#### What this task involves:
When a line below contains the string "make", show that line.

#### Material to process:
..............................
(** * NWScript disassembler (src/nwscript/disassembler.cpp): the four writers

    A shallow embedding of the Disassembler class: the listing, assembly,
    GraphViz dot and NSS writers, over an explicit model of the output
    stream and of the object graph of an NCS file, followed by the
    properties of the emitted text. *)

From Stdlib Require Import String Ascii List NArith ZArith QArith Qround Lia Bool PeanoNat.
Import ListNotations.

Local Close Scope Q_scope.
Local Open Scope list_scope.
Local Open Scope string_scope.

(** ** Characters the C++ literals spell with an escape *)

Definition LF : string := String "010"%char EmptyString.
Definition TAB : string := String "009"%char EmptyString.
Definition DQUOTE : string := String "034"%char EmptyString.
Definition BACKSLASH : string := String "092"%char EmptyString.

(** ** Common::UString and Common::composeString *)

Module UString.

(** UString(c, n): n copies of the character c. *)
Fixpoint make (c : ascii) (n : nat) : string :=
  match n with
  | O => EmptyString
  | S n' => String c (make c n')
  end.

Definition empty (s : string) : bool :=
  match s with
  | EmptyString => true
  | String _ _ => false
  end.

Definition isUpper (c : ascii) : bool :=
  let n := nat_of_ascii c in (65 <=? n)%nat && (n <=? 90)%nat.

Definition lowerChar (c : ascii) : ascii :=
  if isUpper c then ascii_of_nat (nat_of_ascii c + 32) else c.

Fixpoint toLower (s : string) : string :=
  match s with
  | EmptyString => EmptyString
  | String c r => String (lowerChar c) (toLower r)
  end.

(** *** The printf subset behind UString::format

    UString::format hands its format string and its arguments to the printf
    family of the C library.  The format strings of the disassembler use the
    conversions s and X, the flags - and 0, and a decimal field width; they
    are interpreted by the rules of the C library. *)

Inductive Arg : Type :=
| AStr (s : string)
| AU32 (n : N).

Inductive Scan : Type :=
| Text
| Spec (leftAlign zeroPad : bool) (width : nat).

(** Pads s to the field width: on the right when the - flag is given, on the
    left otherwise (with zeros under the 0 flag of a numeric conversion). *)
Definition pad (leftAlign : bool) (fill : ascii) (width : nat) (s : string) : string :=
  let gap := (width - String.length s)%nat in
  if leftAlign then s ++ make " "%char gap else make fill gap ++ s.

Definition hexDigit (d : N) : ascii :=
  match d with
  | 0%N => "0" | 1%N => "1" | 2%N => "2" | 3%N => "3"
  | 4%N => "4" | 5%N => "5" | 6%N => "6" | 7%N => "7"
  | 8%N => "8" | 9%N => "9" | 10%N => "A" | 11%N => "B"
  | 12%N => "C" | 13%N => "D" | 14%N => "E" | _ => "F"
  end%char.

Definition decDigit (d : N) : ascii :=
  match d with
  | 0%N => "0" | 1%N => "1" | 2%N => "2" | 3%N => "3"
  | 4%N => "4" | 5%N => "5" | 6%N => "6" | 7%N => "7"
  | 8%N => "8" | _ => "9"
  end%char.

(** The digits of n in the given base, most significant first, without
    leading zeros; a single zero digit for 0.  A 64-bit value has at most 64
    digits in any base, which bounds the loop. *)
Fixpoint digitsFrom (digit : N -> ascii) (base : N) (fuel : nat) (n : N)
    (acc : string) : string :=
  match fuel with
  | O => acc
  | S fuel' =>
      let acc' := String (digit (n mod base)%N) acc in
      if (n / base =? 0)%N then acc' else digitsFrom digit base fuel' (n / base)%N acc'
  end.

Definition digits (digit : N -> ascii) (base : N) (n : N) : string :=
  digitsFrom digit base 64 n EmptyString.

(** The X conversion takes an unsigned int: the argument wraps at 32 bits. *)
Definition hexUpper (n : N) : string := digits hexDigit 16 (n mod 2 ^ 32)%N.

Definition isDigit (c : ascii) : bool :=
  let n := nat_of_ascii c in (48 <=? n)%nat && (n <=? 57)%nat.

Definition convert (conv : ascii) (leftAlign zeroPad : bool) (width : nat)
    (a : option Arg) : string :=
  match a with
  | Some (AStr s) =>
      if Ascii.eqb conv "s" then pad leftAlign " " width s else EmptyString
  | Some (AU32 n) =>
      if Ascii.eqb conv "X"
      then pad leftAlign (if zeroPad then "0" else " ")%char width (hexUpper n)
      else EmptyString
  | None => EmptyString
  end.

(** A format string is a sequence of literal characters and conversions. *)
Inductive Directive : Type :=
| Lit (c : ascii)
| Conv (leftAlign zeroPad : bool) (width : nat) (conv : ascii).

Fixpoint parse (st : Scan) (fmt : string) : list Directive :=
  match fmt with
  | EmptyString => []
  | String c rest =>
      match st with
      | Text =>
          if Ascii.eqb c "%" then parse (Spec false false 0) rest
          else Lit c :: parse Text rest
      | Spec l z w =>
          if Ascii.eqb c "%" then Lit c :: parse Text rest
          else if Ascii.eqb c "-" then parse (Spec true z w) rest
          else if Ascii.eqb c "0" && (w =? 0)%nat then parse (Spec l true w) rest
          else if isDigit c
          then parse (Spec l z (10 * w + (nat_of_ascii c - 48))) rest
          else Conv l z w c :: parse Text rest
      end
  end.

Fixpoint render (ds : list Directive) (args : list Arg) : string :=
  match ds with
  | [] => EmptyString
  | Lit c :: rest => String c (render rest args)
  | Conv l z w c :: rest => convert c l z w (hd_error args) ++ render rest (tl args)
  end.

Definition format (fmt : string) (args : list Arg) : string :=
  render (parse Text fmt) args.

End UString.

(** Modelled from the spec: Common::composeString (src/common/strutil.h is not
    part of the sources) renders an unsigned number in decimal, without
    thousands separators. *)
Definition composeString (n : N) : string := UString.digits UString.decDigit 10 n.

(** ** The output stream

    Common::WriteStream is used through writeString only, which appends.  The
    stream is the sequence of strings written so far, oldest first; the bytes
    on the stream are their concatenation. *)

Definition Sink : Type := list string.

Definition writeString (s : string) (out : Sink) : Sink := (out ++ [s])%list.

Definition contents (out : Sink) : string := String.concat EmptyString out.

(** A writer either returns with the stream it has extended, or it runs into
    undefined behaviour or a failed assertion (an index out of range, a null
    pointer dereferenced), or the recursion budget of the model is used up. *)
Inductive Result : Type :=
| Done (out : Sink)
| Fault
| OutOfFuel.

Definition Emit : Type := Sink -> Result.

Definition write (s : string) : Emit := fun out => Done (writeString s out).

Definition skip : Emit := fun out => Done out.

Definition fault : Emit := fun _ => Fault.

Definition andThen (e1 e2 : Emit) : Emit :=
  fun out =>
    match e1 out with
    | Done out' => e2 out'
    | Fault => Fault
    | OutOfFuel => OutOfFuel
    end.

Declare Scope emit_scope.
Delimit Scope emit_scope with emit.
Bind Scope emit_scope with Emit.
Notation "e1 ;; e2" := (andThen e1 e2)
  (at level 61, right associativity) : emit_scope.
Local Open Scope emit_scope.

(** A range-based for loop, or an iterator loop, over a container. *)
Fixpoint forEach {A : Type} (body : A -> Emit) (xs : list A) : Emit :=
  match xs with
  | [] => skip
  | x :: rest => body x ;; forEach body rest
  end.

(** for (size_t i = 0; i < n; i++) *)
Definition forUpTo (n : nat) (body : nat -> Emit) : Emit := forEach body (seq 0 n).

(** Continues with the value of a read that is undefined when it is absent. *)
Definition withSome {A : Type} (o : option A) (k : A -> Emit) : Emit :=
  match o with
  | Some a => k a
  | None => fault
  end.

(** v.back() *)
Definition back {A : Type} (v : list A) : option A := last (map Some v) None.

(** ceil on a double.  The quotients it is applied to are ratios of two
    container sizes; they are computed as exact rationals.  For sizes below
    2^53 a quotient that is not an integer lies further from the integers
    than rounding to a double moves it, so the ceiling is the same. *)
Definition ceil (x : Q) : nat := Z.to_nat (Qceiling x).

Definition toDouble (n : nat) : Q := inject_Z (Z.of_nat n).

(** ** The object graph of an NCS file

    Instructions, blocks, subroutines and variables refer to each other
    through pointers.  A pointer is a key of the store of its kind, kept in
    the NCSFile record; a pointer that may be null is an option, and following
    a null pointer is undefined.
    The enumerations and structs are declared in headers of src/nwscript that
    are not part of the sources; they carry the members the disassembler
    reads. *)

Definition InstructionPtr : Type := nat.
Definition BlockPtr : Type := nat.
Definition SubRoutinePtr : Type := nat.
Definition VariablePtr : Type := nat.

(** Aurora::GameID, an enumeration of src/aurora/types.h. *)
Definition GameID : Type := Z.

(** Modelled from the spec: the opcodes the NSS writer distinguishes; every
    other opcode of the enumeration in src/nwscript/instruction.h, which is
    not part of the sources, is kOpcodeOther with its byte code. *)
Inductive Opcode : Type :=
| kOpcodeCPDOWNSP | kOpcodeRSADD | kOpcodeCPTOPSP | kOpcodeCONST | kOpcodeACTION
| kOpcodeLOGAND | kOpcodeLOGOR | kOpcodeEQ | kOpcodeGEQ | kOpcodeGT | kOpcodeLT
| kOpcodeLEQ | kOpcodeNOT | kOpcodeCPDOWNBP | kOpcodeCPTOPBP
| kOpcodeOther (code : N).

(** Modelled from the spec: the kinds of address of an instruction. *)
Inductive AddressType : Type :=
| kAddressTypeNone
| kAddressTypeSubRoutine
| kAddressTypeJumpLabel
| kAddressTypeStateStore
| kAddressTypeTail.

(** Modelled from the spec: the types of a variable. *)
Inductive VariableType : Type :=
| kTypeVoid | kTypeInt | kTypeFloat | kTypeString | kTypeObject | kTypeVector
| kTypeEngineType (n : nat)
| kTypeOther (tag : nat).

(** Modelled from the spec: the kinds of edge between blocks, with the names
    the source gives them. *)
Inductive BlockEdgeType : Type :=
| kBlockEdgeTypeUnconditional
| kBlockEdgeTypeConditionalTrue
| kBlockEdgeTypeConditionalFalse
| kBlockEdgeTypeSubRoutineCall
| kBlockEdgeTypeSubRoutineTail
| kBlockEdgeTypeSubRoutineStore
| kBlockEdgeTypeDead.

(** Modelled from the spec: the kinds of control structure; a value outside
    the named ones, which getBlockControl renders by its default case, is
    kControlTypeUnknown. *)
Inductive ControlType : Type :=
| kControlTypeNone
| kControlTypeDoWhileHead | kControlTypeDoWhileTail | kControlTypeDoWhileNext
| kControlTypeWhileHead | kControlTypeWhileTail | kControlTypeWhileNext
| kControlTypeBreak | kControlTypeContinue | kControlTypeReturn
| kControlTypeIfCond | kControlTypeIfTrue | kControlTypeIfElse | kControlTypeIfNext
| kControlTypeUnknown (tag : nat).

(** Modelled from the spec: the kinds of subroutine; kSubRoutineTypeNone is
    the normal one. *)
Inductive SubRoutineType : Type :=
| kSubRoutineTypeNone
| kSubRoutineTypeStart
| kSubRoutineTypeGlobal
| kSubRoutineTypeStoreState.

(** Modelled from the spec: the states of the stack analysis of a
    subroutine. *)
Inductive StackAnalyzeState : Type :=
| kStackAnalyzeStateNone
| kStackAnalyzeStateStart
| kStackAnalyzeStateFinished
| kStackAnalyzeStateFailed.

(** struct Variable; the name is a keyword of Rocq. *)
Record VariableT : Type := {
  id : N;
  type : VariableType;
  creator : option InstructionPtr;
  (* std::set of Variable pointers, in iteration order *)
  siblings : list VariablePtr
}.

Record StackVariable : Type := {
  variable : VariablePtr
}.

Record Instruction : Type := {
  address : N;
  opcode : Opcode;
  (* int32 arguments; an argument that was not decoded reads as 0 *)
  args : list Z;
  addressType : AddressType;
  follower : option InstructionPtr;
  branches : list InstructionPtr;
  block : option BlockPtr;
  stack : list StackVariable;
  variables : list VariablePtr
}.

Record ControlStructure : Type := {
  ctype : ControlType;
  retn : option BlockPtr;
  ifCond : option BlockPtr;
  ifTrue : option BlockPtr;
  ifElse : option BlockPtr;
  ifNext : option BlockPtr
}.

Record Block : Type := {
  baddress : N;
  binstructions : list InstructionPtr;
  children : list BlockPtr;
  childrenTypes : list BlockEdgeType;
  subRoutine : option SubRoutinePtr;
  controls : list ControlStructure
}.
..............................
#### Exercise result:
Fixpoint make (c : ascii) (n : nat) : string :=
  | S n' => String c (make c n')
  if leftAlign then s ++ make " "%char gap else make fill gap ++ s.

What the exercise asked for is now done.